Olha, gente, o buraco é muito, mas muito, mais embaixo.

Muita gente não entende e pode até despejar um caminhão de acusações e dedos indicadores apontados para a minha cara. Mas SOU A FAVOR DA LEGALIZAÇÃO DO ABORTO.

Aí, algumas pessoas vão me perguntar: “Mas como? Você, que fala tanto dos bebês, de gravidez, de amamentação, de parto natural e todas essas coisas de índio? Mas quanta hipocrisia isso agora, de defender o aborto!”.

Eu explico: eu sou contra o aborto em mim, mas, por uma questão de saúde pública, sou a favor da legalização para quem, por algum motivo (e podem existir vários, diversos, alguns até que a gente nunca imaginou) escolhe esse caminho. Não conheço as histórias de todas as mulheres que fizeram, fazem e farão essa opção. Então, simplesmente não dá para julgar.

Ter um filho é algo que vira sua vida de cabeça para baixo, que muda tudo e que, às vezes, até te sufoca com tanta responsabilidade. Ainda que isso aconteça de maneira planejada, desejada, em um lar cheio de amor, com mãe e pai plenamente absorvidos pela paternidade e dedicados à tarefa de cuidar daquele novo ser, é EXTREMAMENTE difícil. Imagine quando a situação não se parece em nada com isso?

“Ué, mas na hora de fazer foi gostoso”, dirão os puritanos, com dedos em riste. Será que foi mesmo? Em que condições isso aconteceu? Você sabe? E se foi mesmo? Por que ninguém fala isso para o pai?

Quantos pais abortam e ninguém fala nada? É que o aborto do pai é mais fácil e livre de julgamentos. Ele simplesmente vai embora, some e nunca mais olha na cara daquela mulher, com a qual ele gerou um filho. Pronto, abortou. Não vai ser mais pai. A criança e a mulher morreram para ele. Ainda é capaz de receber tapinhas nas costas e ouvir elogios: “Fez bem, amigo, saiu na hora certa”.

Não fiz nenhuma pesquisa, mas não tenho medo de afirmar, mesmo assim, que, pelo menos 9 (se não 10) entre 10 mulheres, que já realizaram um aborto sofreram – e ainda sofrem, ainda que tenha sido há muito tempo – por isso. Ninguém é a favor do aborto dessa maneira, como apontam os tais pró-vida/contra aborto. Ninguém acha legal ou acorda de manhã pensando: “Nossa, que dia maravilhoso. Quer saber? Acho que vou ali fazer um aborto” ou então “Ah, dane-se. Não vou usar camisinha. Daqui a alguns meses faço um aborto e pronto”. É uma decisão trágica, desesperadora e que marca para sempre a vida da mulher.

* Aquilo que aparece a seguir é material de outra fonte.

(* ===== verification/BrokerTasks.v ===== *)
(** * BrokerTasks: the broker session's methods, critical section by critical section

    The same methods of [internal/broker/session.go] as in [BrokerSession], as
    tasks: every region between [Lock] and [Unlock], every tunnel or upstream
    write and every call into the broker is one atomic action, and other
    goroutines may run between two of them.  [run] of a task is the sequential
    method ([run_onData] and the like).  The reader's [produceDownstream] holds
    the mutex until it returns or waits, so it stays one action. *)
From S2P Require Import Prelude ReplayBuffer Socket Wire BrokerSession Tasks.

Section tasks.
Context {C : Type} `{FrameWriter C} (os_error : string).
Abbreviation proc A := (task (sst C) A).

(** [b.wake] and [b.removeSession], outside the session's mutex. *)
Definition wakeT (reason : string) : proc unit := modify (wake reason).

Definition bindT (tc : nat) : proc unit := modify (bind tc).

Definition detachT (tc : nat) : proc unit :=
  w ← atomic (fun st =>
    if decide (s_tconn (ss st) = Some tc) then
      let st := upd (set_tconn None) st in
      (st, s_requestOutstanding (ss st) && ((Len (s_downBuf (ss st)) >? 0) || s_downClosed (ss st)))
    else (st, false));
  if w : bool then wakeT "undelivered data on detach" else mret ().

Definition sendT (f : Frame) : proc unit :=
  bound ← observe (fun st => s_tconn (ss st));
  match bound with
  | None => mret ()
  | Some tc => ok ← atomic (tc_write tc f); if ok : bool then mret () else detachT tc
  end.

Definition destroyT : proc unit :=
  r ← atomic (fun st =>
    let s := ss st in
    if s_dead s then (st, None)
    else (upd (fun s => set_watchdog (option_map (fun _ => false) (s_watchdog s))
                          (set_upstream (option_map sock_close (s_upstream s)) (set_dead true s))) st,
          Some (s_actorID s, s_sessionID s)));
  match r with None => mret () | Some (a, i) => modify (emit (EvRemove a i)) end.

Definition maybeDestroyT : proc unit :=
  done ← observe (fun st => s_upClosed (ss st) && s_downClosed (ss st) && (Len (s_downBuf (ss st)) =? 0));
  if done : bool then destroyT else mret ().

Definition closeUpstreamT (cause : option string) : proc unit :=
  r ← atomic (fun st =>
    if s_downClosed (ss st) then (st, None)
    else (upd (set_downClosed true) st,
          Some (s_requestOutstanding (ss st), bool_decide (s_tconn (ss st) <> None), s_sessionID (ss st))));
  match r with
  | None => mret ()
  | Some (pending, bound, sid) =>
      _ ← (if bound : bool then sendT (CloseF sid DirDown (default "upstream EOF" cause))
           else if pending : bool then wakeT "upstream close on pending session" else mret ());
      maybeDestroyT
  end.

(** The commit after an upstream write: the offset to acknowledge. *)
Definition commitT (arm : bool) (n : Z) : proc unit :=
  r ← atomic (fun st =>
    let st := if arm then upd armWatchdogLocked st else st in
    let st := upd (fun s => set_requestOutstanding true
                             (set_upstreamWritten (u64 (s_upstreamWritten s + n)) s)) st in
    (st, (s_sessionID (ss st), s_upstreamWritten (ss st))));
  let '(sid, written) := r in sendT (AckF sid written).

(** [dialUpstream] once the dial has returned; the result is whether the reader
    is started. *)
Definition dialT (dialed : res string sock) : proc bool :=
  match dialed with
  | Err e =>
      sid ← observe (fun st => s_sessionID (ss st));
      _ ← sendT (CloseF sid DirDown ("dial failed: " +:+ e));
      _ ← destroyT; mret false
  | Ok conn =>
      pre ← atomic (dial_connect conn);
      match pre with
      | None => mret false
      | Some pre =>
          if len pre >? 0 then
            ok ← atomic (up_write pre);
            if ok : bool then _ ← commitT false (len pre); mret true
            else _ ← closeUpstreamT (Some os_error); mret false
          else mret true
      end
  end.

Definition onDataT (offset : Z) (payload : list byte) : proc unit :=
  w ← atomic (fun st => let '(s, w) := onData_check offset payload (ss st) in (upd (fun _ => s) st, w));
  match w with
  | None => mret ()
  | Some p =>
      ok ← atomic (up_write p);
      if ok : bool then commitT true (len p) else closeUpstreamT (Some os_error)
  end.

Definition onDownstreamAckT (offset : Z) : proc unit := modify (onDownstreamAck offset).

(** [onSidecarAttach] copies what it will send under the mutex. *)
Definition attachT (delivered : Z) : proc unit :=
  r ← observe (fun st =>
    let s := ss st in
    let replay := match From (s_downBuf s) delivered with Ok p => p | Err _ => [] end in
    (s_sessionID s, s_upstreamWritten s, replay,
     s_downClosed s && (End_ (s_downBuf s) =? u64 (delivered + len replay))));
  let '(sid, written, replay, downClosed) := r in
  _ ← sendT (AttachOKF sid written);
  _ ← (if len replay >? 0 then sendT (DataF sid delivered replay) else mret ());
  if downClosed : bool then sendT (CloseF sid DirDown "upstream EOF") else mret ().

(** [onSidecarClose]: the half-close happens outside the mutex, on the
    connection that was there, if any. *)
Definition sidecarCloseT (dir : Z) (reason : string) : proc unit :=
  if negb (dir =? DirUp) then mret ()
  else
    up ← atomic (fun st => (upd (set_upClosed true) st, bool_decide (s_upstream (ss st) <> None)));
    _ ← (if up : bool then modify (upd (fun s => set_upstream (option_map sock_close_write (s_upstream s)) s)) else mret ());
    maybeDestroyT.

(** The watchdog's callback. *)
Definition watchdogT : proc unit :=
  fire ← atomic (fun st =>
    let st := upd (set_watchdog (Some false)) st in
    (st, negb (s_dead (ss st)) && s_requestOutstanding (ss st) && bool_decide (s_tconn (ss st) = None)));
  if fire : bool then wakeT "max-suspend watchdog" else mret ().

(** What the reader does after [produceDownstream] has returned. *)
Definition read_endT (r : produce_result) (err : option (option string)) : proc unit :=
  match r with
  | PDone => match err with Some cause => closeUpstreamT cause | None => mret () end
  | PBlocked _ => mret ()
  | _ => destroyT
  end.

(** ** Run without interruption, the tasks are the methods *)

Lemma run_detach tc st : run (detachT tc) st = (detach tc st, ()).
Proof. unfold detachT, detach. autorewrite with run. destruct (decide _); cbn; [by destruct (_ && _)|done]. Qed.

Lemma run_send f st : run (sendT f) st = (sendToSidecar f st, ()).
Proof.
  unfold sendT, sendToSidecar, observe. autorewrite with run. cbn [fst snd]. destruct (s_tconn (ss st)); [|done].
  autorewrite with run. destruct (tc_write _ _ _) as [st1 ok]. cbn [fst snd]. destruct ok; [done|apply run_detach].
Qed.

Lemma run_destroy st : run destroyT st = (destroy st, ()).
Proof. unfold destroyT, destroy. autorewrite with run. by destruct (s_dead (ss st)). Qed.

Lemma run_maybeDestroy st : run maybeDestroyT st = (maybeDestroy st, ()).
Proof.
  unfold maybeDestroyT, maybeDestroy, observe. autorewrite with run. cbn [fst snd].
  destruct (_ && _ && _); [apply run_destroy|done].
Qed.
Hint Rewrite run_detach run_send run_destroy run_maybeDestroy : run.

Lemma run_closeUpstream cause st : run (closeUpstreamT cause) st = (closeUpstream cause st, ()).
Proof.
  unfold closeUpstreamT, closeUpstream. autorewrite with run. destruct (s_downClosed (ss st)); [done|]. cbn [fst snd].
  autorewrite with run. destruct (bool_decide _); autorewrite with run; cbn [fst snd]; [done|].
  destruct (s_requestOutstanding (ss st)) eqn:E; autorewrite with run; cbn [fst snd]; unfold upd; simpl; by rewrite E.
Qed.

Lemma run_commit (arm : bool) n st :
  run (commitT arm n) st = (commit_upstream n (if arm then upd armWatchdogLocked st else st), ()).
Proof. unfold commitT, commit_upstream. autorewrite with run. cbn [fst snd]. by autorewrite with run. Qed.
Hint Rewrite run_closeUpstream run_commit : run.

Lemma run_dial r st : run (dialT r) st = dialUpstream os_error r st.
Proof.
  unfold dialT, dialUpstream, dial_flush, observe. destruct r as [conn|e]; autorewrite with run; cbn [fst snd].
  - destruct (dial_connect conn st) as [st1 [pre|]]; [|done]. cbn [fst snd]. autorewrite with run.
    destruct (_ >? 0); [|done]. destruct (up_write pre st1) as [st2 ok]. cbn [fst snd]. autorewrite with run.
    by destruct ok; autorewrite with run.
  - by autorewrite with run.
Qed.

Lemma run_onData o p st : run (onDataT o p) st = (onData os_error o p st, ()).
Proof.
  unfold onDataT, onData, onData_write. autorewrite with run. destruct (onData_check o p (ss st)) as [s [q|]]; [|done].
  cbn [fst snd]. autorewrite with run. destruct (up_write q _) as [st1 ok]. cbn [fst snd]. destruct ok; by autorewrite with run.
Qed.

Lemma run_attach o st : run (attachT o) st = (onSidecarAttach o st, ()).
Proof.
  unfold attachT, onSidecarAttach, observe. autorewrite with run. cbn [fst snd].
  repeat (autorewrite with run; cbn [fst snd]; destruct (_ >? 0)); autorewrite with run; cbn [fst snd]; by destruct (_ && _); autorewrite with run.
Qed.

Lemma run_sidecarClose d r st : run (sidecarCloseT d r) st = (onSidecarClose d r st, ()).
Proof.
  unfold sidecarCloseT, onSidecarClose. destruct (negb _); [done|]. autorewrite with run. cbn [fst snd].
  destruct st as [[] n e]. unfold upd. simpl. destruct s_upstream as [u|]; cbn; by autorewrite with run.
Qed.

Lemma run_watchdog st : run watchdogT st = (watchdog_fire st, ()).
Proof. unfold watchdogT, watchdog_fire. autorewrite with run. cbn [fst snd]. by destruct (_ && _ && _). Qed.

(** The reader's turn is [produceDownstream] followed by [read_endT]. *)
Lemma run_read p err st :
  let '(st1, r) := match p with [] => (st, PDone) | _ => produceDownstream p st end in
  fst (readUpstream p err st) = fst (run (read_endT r err) st1).
Proof.
  unfold readUpstream. destruct (match p with [] => _ | _ => _ end) as [st1 r].
  destruct r; cbn [read_endT]; autorewrite with run; try done. destruct err; by autorewrite with run.
Qed.
End tasks.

A diferença é que algumas delas vão de óculos-escuros a clínicas chiques e entregam cheques gordos a recepcionistas bem arrumadas e com brincos de pérolas nos bairros mais ricos das grandes metrópoles. Outras, se submetem aos açougueiros, que mencionei acima. E essas últimas, infelizmente, de maioria negra e pobre, se deitam nestas macas sujas e nunca mais se levantam.

Sou contra o aborto, sim, em mim. Por isso não faço. E se você é contra o aborto também, que ótimo: simplesmente não faça também. Mas sou a favor da legalização do aborto, porque sei que as mulheres que decidem fazer, vão fazer de qualquer maneira. Que pelo menos elas possam fazer isso de maneira segura, sem arriscar a própria vida. Que existam menos Jandiras, menos Cláudias, menos Marias e menos Antônias. Afinal, somos ou não somos a favor da vida?